Work required
When you reach the line containing "types and [calculateValue], the", include it and stop; until then, return each line of the material exactly, starting with the first.

Excerpted records
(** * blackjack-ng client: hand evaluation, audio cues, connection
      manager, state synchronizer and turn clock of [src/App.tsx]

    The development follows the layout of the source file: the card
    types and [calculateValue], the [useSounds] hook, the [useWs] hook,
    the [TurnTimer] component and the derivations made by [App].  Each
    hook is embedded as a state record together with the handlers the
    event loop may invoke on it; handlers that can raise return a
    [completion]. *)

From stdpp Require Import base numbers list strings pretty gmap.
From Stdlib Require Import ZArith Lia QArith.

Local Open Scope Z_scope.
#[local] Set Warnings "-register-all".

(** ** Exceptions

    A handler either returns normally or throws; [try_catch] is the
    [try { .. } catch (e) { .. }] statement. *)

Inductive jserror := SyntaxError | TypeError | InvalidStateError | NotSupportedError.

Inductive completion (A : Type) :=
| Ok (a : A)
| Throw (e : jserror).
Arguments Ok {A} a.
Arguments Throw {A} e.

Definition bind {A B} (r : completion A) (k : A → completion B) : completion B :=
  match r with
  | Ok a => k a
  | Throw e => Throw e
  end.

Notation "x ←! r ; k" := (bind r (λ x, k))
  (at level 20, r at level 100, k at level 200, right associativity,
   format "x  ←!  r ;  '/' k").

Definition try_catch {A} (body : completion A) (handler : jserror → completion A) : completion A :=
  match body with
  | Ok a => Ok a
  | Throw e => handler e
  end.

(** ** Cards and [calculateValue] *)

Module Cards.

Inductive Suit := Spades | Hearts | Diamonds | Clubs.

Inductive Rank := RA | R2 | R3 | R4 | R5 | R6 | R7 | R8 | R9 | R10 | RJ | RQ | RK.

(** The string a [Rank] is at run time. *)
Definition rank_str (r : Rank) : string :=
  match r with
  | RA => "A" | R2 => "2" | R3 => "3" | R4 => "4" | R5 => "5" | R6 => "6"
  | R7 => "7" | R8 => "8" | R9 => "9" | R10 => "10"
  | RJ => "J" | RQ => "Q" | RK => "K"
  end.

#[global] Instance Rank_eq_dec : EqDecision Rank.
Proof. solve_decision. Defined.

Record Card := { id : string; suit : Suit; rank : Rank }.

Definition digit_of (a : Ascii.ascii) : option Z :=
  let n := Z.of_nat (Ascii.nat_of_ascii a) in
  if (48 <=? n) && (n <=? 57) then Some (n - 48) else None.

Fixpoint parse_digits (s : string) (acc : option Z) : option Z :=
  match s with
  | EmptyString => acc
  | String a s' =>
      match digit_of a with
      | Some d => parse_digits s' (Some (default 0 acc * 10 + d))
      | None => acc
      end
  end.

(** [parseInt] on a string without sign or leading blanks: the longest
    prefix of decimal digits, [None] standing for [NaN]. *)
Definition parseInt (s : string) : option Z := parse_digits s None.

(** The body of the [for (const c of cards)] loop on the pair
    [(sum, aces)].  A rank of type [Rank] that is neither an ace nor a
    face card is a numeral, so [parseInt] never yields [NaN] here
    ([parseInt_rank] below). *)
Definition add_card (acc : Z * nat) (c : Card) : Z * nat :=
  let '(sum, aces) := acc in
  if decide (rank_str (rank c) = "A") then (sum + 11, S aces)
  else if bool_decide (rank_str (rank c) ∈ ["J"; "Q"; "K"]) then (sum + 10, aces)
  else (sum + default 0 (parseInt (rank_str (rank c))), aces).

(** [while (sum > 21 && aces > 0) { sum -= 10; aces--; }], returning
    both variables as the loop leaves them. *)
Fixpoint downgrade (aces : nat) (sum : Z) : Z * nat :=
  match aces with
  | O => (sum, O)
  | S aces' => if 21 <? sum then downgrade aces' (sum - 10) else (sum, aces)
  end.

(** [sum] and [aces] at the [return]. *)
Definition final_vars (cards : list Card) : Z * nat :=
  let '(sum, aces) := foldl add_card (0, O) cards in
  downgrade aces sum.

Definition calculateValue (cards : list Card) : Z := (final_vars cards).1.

Exercise answer
(** * blackjack-ng client: hand evaluation, audio cues, connection
      manager, state synchronizer and turn clock of [src/App.tsx]

    The development follows the layout of the source file: the card
    types and [calculateValue], the [useSounds] hook, the [useWs] hook,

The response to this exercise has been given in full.